> Data for this task:

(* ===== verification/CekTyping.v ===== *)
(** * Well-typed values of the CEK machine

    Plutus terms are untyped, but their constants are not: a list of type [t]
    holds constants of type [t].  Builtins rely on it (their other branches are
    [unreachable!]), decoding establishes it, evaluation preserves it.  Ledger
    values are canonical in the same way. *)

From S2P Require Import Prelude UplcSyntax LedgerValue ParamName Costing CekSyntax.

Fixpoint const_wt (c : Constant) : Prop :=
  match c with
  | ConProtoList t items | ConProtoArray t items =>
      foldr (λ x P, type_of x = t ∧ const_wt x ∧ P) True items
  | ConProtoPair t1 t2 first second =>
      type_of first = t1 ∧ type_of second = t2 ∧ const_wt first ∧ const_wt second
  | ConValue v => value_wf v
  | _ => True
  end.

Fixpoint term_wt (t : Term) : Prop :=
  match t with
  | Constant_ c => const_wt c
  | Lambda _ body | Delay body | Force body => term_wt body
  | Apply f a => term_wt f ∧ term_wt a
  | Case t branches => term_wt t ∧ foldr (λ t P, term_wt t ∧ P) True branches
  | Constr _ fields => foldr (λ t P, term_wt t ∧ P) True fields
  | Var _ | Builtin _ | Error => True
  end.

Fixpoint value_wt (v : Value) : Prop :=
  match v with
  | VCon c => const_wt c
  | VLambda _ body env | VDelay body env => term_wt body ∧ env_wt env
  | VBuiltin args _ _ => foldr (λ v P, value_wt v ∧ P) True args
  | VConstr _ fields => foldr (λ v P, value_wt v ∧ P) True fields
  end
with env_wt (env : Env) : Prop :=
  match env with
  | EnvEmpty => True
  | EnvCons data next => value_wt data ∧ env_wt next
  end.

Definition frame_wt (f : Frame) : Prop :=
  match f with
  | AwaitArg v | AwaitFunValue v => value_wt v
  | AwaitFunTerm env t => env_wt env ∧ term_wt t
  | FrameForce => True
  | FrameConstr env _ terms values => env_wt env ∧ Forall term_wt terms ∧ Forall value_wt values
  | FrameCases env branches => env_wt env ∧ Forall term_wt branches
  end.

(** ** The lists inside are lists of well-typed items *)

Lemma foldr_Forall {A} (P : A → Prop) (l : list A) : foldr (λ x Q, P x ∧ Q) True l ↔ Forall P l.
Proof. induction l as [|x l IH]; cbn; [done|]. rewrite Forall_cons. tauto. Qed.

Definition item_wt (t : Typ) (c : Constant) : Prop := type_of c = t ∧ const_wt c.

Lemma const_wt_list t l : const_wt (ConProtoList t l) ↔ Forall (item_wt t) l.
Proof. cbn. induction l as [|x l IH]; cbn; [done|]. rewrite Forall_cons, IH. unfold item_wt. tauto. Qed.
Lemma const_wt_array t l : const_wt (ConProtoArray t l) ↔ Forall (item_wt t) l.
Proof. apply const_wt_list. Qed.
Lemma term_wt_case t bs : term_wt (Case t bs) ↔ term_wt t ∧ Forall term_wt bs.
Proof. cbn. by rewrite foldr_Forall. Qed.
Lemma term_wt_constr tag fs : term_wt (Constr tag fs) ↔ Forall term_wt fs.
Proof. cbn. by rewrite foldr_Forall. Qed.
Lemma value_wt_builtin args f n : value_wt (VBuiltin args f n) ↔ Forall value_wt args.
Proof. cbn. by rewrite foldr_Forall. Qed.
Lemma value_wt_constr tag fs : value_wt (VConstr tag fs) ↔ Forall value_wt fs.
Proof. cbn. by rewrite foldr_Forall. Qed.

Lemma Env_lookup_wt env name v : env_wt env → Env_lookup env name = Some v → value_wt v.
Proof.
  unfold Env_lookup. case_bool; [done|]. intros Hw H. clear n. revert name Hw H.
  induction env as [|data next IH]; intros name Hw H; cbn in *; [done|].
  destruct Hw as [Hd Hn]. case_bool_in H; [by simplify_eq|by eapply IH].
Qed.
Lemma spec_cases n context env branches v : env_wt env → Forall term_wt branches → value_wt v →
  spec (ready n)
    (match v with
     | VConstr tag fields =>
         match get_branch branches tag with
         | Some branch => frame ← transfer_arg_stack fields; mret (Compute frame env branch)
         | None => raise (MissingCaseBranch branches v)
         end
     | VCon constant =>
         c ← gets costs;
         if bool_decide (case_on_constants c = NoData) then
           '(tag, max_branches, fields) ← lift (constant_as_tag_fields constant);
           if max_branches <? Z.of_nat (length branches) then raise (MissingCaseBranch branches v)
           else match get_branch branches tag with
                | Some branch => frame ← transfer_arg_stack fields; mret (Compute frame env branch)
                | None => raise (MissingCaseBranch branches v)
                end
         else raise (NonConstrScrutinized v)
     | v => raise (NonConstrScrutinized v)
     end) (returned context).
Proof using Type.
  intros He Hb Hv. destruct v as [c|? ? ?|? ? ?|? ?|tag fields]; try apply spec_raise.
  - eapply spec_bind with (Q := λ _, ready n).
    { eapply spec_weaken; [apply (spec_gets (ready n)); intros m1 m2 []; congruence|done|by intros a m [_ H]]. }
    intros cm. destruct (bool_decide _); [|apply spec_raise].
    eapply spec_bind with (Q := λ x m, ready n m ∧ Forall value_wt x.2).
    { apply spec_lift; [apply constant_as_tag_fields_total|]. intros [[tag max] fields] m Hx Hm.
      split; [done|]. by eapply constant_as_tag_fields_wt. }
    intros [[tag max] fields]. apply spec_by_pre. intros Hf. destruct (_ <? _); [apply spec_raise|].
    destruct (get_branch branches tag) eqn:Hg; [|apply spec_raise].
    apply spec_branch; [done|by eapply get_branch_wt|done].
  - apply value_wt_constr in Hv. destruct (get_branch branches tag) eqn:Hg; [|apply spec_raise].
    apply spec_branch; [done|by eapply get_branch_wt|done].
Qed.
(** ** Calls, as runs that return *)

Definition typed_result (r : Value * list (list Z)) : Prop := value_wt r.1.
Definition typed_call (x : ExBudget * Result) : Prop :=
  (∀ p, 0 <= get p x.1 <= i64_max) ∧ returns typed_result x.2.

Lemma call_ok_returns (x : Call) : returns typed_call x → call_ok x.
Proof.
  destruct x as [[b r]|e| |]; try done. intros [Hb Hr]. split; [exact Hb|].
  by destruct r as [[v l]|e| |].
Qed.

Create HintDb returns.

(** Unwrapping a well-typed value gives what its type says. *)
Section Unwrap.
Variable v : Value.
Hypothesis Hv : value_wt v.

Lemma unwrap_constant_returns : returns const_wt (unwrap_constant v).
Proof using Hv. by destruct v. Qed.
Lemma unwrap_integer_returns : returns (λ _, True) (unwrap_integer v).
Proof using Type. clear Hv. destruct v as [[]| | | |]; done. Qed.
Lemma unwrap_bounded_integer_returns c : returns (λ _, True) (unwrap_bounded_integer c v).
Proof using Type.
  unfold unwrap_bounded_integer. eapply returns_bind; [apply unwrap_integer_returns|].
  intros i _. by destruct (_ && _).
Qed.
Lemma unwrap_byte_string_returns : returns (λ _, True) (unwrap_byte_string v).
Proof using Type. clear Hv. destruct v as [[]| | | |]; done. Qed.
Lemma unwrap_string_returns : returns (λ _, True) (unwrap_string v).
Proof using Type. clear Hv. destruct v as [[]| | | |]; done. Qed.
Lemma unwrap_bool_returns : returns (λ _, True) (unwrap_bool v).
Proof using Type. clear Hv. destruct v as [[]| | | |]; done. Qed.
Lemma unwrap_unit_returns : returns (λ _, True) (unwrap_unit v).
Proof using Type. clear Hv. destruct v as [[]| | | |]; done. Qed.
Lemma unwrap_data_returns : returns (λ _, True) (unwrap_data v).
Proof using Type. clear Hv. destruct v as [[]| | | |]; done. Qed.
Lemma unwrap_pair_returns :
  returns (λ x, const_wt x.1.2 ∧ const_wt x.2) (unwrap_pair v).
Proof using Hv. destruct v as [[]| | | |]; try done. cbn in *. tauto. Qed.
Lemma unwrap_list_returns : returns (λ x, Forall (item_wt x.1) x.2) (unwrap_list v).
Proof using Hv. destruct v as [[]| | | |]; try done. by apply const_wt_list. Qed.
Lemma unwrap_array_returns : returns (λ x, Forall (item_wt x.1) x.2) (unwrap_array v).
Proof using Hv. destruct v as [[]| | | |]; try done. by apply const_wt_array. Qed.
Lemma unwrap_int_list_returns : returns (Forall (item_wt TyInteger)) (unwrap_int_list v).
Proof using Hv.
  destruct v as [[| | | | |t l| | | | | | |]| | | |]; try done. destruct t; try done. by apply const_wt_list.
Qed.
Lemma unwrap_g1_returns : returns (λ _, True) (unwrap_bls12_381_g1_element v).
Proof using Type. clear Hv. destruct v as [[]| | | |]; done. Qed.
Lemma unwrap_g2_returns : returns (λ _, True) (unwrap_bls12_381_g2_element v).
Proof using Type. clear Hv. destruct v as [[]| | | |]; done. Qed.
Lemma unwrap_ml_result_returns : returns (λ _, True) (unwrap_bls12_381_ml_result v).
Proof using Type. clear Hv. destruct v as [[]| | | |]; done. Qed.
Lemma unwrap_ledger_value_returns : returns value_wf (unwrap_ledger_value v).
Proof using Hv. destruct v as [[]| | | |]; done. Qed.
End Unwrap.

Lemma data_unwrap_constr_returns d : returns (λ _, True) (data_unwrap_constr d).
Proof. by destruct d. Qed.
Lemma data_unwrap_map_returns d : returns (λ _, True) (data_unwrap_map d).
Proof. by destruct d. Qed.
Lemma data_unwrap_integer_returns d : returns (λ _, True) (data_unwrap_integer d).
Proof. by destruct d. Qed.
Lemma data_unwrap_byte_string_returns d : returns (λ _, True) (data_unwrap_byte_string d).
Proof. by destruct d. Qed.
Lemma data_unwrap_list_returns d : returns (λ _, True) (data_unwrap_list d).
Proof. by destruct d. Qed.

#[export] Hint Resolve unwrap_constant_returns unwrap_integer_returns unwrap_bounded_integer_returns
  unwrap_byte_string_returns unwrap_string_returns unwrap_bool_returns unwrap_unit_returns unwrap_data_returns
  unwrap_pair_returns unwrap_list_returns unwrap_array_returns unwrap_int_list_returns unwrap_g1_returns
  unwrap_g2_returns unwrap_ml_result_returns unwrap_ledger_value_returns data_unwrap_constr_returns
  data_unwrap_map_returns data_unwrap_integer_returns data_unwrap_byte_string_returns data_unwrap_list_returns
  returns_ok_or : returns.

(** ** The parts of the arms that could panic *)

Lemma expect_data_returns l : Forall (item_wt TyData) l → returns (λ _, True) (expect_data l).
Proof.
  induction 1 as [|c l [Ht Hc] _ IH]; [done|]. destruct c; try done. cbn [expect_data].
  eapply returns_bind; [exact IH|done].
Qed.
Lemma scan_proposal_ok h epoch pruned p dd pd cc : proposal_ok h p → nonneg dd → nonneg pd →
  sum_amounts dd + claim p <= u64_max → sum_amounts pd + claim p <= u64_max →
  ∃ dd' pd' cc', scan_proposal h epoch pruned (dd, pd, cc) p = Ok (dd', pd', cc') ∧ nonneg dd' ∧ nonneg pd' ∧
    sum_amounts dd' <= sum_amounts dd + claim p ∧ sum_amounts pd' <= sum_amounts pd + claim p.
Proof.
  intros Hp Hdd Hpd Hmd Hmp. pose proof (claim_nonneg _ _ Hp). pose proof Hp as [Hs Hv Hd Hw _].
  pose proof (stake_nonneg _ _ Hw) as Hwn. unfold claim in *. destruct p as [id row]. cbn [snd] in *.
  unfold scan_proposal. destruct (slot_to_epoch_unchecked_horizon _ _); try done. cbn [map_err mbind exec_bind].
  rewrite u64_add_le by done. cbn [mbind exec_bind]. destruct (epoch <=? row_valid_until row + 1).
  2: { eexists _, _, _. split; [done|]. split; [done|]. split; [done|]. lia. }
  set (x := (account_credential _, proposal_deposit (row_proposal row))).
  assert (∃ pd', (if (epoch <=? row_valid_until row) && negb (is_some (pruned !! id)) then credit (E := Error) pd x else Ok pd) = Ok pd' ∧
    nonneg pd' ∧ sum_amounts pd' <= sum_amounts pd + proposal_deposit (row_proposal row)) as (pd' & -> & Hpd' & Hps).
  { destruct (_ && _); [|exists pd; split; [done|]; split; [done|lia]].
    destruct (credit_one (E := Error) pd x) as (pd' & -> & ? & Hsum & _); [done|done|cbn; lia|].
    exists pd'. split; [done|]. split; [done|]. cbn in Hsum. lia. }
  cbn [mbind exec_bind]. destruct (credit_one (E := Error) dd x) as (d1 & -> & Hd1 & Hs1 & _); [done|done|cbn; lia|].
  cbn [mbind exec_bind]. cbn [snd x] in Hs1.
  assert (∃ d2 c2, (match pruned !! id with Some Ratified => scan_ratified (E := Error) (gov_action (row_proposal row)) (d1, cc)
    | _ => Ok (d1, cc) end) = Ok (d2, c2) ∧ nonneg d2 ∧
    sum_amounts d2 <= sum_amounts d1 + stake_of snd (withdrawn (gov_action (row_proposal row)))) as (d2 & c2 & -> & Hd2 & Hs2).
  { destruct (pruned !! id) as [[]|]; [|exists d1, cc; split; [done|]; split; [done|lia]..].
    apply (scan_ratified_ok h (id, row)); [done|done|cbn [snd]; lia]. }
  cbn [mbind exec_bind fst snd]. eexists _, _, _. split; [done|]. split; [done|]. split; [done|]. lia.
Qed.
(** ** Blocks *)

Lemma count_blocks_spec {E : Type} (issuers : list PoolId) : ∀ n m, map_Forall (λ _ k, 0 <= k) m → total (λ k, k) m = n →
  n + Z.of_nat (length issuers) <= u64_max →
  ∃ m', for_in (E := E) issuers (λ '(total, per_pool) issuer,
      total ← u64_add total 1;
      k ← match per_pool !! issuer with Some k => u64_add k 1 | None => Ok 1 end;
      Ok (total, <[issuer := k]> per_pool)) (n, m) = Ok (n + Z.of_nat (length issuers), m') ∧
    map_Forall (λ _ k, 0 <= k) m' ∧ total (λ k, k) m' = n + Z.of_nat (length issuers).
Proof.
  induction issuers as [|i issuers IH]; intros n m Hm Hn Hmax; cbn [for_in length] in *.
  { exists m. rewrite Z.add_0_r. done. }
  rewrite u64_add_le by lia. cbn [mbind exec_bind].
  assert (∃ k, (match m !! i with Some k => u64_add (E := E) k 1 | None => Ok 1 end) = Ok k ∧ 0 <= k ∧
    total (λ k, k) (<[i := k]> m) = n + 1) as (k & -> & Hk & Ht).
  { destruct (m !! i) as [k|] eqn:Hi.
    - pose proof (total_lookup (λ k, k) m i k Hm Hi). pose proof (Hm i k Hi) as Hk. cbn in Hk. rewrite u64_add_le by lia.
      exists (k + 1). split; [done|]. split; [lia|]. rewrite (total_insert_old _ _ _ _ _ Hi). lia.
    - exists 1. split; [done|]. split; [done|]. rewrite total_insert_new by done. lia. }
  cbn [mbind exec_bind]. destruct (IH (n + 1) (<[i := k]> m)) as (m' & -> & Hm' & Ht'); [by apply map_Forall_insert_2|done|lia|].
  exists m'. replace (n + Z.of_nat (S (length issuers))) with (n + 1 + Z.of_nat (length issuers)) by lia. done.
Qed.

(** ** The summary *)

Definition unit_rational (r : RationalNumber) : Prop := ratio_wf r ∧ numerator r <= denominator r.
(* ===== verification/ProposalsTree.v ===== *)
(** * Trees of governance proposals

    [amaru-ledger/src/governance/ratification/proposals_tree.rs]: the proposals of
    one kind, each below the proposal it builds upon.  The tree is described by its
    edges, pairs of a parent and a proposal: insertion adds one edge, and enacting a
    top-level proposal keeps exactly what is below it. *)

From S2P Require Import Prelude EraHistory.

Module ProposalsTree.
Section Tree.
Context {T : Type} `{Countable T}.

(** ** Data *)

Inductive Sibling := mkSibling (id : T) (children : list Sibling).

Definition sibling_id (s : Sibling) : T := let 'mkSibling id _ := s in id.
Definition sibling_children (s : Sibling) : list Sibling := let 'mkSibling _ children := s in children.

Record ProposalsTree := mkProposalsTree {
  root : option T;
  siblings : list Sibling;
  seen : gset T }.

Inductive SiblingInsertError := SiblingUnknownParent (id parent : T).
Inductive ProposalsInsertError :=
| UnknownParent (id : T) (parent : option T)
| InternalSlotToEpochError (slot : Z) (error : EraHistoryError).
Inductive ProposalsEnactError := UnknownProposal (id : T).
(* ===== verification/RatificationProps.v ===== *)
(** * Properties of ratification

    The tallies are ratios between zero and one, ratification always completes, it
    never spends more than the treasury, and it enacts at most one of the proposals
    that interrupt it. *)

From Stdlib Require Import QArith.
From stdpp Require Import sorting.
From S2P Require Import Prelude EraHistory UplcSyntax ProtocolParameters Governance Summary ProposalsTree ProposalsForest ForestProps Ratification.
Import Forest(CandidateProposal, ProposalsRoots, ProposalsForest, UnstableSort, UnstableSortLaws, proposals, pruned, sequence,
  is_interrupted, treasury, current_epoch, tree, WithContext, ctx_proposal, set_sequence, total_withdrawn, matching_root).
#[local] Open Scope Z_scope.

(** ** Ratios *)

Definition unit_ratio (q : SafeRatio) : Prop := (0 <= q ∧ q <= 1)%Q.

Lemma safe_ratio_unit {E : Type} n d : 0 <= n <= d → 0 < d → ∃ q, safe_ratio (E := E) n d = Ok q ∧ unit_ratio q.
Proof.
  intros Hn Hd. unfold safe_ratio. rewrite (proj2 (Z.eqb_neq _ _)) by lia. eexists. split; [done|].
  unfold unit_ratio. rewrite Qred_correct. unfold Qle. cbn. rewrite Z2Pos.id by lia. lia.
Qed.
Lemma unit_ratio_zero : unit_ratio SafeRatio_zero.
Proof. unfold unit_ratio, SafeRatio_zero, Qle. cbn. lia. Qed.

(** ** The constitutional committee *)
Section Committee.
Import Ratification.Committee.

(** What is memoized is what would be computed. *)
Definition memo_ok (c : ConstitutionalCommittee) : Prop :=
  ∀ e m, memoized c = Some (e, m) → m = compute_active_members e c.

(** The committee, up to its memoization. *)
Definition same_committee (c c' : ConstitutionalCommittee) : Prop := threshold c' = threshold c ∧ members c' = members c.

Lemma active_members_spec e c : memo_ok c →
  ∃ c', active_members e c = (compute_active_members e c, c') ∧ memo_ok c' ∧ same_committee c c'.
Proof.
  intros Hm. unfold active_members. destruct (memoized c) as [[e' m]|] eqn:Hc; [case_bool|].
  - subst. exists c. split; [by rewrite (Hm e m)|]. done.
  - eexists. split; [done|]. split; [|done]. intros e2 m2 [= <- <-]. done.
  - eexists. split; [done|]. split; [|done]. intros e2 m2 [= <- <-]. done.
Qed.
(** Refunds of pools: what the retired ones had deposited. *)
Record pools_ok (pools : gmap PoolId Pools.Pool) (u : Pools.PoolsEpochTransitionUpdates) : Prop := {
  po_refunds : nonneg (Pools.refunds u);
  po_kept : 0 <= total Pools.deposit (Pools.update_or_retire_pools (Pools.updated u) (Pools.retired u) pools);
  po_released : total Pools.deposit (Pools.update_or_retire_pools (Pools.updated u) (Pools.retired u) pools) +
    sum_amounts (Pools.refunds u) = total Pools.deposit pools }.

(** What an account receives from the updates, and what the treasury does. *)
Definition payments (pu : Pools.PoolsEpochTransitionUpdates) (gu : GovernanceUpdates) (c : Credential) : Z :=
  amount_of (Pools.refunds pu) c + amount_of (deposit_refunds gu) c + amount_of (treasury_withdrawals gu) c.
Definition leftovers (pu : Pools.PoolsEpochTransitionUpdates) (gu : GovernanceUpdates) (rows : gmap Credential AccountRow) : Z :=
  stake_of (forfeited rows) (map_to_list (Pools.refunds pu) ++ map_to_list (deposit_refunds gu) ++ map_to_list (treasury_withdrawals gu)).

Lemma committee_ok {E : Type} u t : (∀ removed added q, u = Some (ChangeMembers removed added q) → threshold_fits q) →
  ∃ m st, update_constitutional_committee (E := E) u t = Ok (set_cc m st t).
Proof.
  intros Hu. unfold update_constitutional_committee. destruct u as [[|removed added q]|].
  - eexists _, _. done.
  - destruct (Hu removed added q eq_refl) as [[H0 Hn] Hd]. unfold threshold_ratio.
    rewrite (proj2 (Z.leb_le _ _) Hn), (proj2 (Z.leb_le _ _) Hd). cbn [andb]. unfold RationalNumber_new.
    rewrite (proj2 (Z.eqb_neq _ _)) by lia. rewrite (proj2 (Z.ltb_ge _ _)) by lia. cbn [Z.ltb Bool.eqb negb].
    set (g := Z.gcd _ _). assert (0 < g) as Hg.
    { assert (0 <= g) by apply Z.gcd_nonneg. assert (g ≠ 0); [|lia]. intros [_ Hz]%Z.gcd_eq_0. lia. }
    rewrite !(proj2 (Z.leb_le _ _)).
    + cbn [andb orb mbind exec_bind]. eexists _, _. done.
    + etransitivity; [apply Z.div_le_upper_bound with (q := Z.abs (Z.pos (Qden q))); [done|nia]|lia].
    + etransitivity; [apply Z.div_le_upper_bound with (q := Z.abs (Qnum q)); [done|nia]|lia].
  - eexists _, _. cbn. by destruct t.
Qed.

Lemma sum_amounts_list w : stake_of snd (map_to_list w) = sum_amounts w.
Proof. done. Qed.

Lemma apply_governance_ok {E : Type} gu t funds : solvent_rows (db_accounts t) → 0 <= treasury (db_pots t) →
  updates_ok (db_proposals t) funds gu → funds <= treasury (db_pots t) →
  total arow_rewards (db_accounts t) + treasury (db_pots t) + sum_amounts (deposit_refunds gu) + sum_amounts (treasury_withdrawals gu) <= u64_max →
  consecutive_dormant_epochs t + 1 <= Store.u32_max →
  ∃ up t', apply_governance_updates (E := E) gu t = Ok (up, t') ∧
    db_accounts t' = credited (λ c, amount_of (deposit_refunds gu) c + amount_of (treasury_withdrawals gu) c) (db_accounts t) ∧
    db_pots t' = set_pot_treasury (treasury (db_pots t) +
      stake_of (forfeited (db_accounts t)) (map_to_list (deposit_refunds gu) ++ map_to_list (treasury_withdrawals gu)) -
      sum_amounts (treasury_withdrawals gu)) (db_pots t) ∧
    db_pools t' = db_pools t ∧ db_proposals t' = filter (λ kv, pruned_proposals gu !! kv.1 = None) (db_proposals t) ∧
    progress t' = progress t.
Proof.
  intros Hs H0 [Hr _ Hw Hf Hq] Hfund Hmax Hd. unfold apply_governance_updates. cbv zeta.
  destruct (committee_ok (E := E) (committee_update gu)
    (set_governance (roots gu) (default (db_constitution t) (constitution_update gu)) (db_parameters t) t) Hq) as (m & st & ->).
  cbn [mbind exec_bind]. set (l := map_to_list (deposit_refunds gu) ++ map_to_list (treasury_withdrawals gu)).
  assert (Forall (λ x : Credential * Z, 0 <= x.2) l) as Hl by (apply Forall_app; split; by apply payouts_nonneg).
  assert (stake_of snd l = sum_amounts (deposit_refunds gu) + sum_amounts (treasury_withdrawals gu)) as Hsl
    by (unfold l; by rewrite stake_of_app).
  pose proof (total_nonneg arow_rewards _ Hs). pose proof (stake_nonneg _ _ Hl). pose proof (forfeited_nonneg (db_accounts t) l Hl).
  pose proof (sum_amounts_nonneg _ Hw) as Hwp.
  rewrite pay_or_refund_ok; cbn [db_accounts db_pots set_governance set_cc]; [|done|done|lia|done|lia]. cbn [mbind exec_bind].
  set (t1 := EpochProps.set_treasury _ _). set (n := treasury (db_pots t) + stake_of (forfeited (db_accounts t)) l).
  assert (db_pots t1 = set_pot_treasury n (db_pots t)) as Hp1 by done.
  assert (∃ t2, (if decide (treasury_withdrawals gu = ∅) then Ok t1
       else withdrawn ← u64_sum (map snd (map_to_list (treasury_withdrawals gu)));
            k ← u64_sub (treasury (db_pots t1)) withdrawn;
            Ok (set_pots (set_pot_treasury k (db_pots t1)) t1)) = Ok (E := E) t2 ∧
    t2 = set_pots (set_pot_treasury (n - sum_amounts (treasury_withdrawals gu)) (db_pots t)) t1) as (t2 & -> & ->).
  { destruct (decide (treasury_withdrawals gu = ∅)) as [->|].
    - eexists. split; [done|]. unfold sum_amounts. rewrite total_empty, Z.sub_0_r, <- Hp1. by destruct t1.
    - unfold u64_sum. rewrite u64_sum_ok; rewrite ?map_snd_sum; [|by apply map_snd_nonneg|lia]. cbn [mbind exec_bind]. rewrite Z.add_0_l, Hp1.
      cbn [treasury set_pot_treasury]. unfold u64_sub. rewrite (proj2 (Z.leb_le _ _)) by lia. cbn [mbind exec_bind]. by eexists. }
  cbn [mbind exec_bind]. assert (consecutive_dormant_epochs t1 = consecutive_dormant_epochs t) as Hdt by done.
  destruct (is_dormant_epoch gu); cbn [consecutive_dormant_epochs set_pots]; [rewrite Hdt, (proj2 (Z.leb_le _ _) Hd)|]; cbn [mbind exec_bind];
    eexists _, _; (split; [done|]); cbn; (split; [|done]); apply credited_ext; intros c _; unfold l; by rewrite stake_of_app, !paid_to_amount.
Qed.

> Requirement:
In the entries above, one line contains "intros Hn Hd." and another contains "stake_of (forfeited rows)". Reproduce exactly those two lines and the lines between them, nothing else.

> Exercise result:
  intros Hn Hd. unfold safe_ratio. rewrite (proj2 (Z.eqb_neq _ _)) by lia. eexists. split; [done|].
  unfold unit_ratio. rewrite Qred_correct. unfold Qle. cbn. rewrite Z2Pos.id by lia. lia.
Qed.
Lemma unit_ratio_zero : unit_ratio SafeRatio_zero.
Proof. unfold unit_ratio, SafeRatio_zero, Qle. cbn. lia. Qed.

(** ** The constitutional committee *)
Section Committee.
Import Ratification.Committee.

(** What is memoized is what would be computed. *)
Definition memo_ok (c : ConstitutionalCommittee) : Prop :=
  ∀ e m, memoized c = Some (e, m) → m = compute_active_members e c.

(** The committee, up to its memoization. *)
Definition same_committee (c c' : ConstitutionalCommittee) : Prop := threshold c' = threshold c ∧ members c' = members c.

Lemma active_members_spec e c : memo_ok c →
  ∃ c', active_members e c = (compute_active_members e c, c') ∧ memo_ok c' ∧ same_committee c c'.
Proof.
  intros Hm. unfold active_members. destruct (memoized c) as [[e' m]|] eqn:Hc; [case_bool|].
  - subst. exists c. split; [by rewrite (Hm e m)|]. done.
  - eexists. split; [done|]. split; [|done]. intros e2 m2 [= <- <-]. done.
  - eexists. split; [done|]. split; [|done]. intros e2 m2 [= <- <-]. done.
Qed.
(** Refunds of pools: what the retired ones had deposited. *)
Record pools_ok (pools : gmap PoolId Pools.Pool) (u : Pools.PoolsEpochTransitionUpdates) : Prop := {
  po_refunds : nonneg (Pools.refunds u);
  po_kept : 0 <= total Pools.deposit (Pools.update_or_retire_pools (Pools.updated u) (Pools.retired u) pools);
  po_released : total Pools.deposit (Pools.update_or_retire_pools (Pools.updated u) (Pools.retired u) pools) +
    sum_amounts (Pools.refunds u) = total Pools.deposit pools }.

(** What an account receives from the updates, and what the treasury does. *)
Definition payments (pu : Pools.PoolsEpochTransitionUpdates) (gu : GovernanceUpdates) (c : Credential) : Z :=
  amount_of (Pools.refunds pu) c + amount_of (deposit_refunds gu) c + amount_of (treasury_withdrawals gu) c.
Definition leftovers (pu : Pools.PoolsEpochTransitionUpdates) (gu : GovernanceUpdates) (rows : gmap Credential AccountRow) : Z :=
  stake_of (forfeited rows) (map_to_list (Pools.refunds pu) ++ map_to_list (deposit_refunds gu) ++ map_to_list (treasury_withdrawals gu)).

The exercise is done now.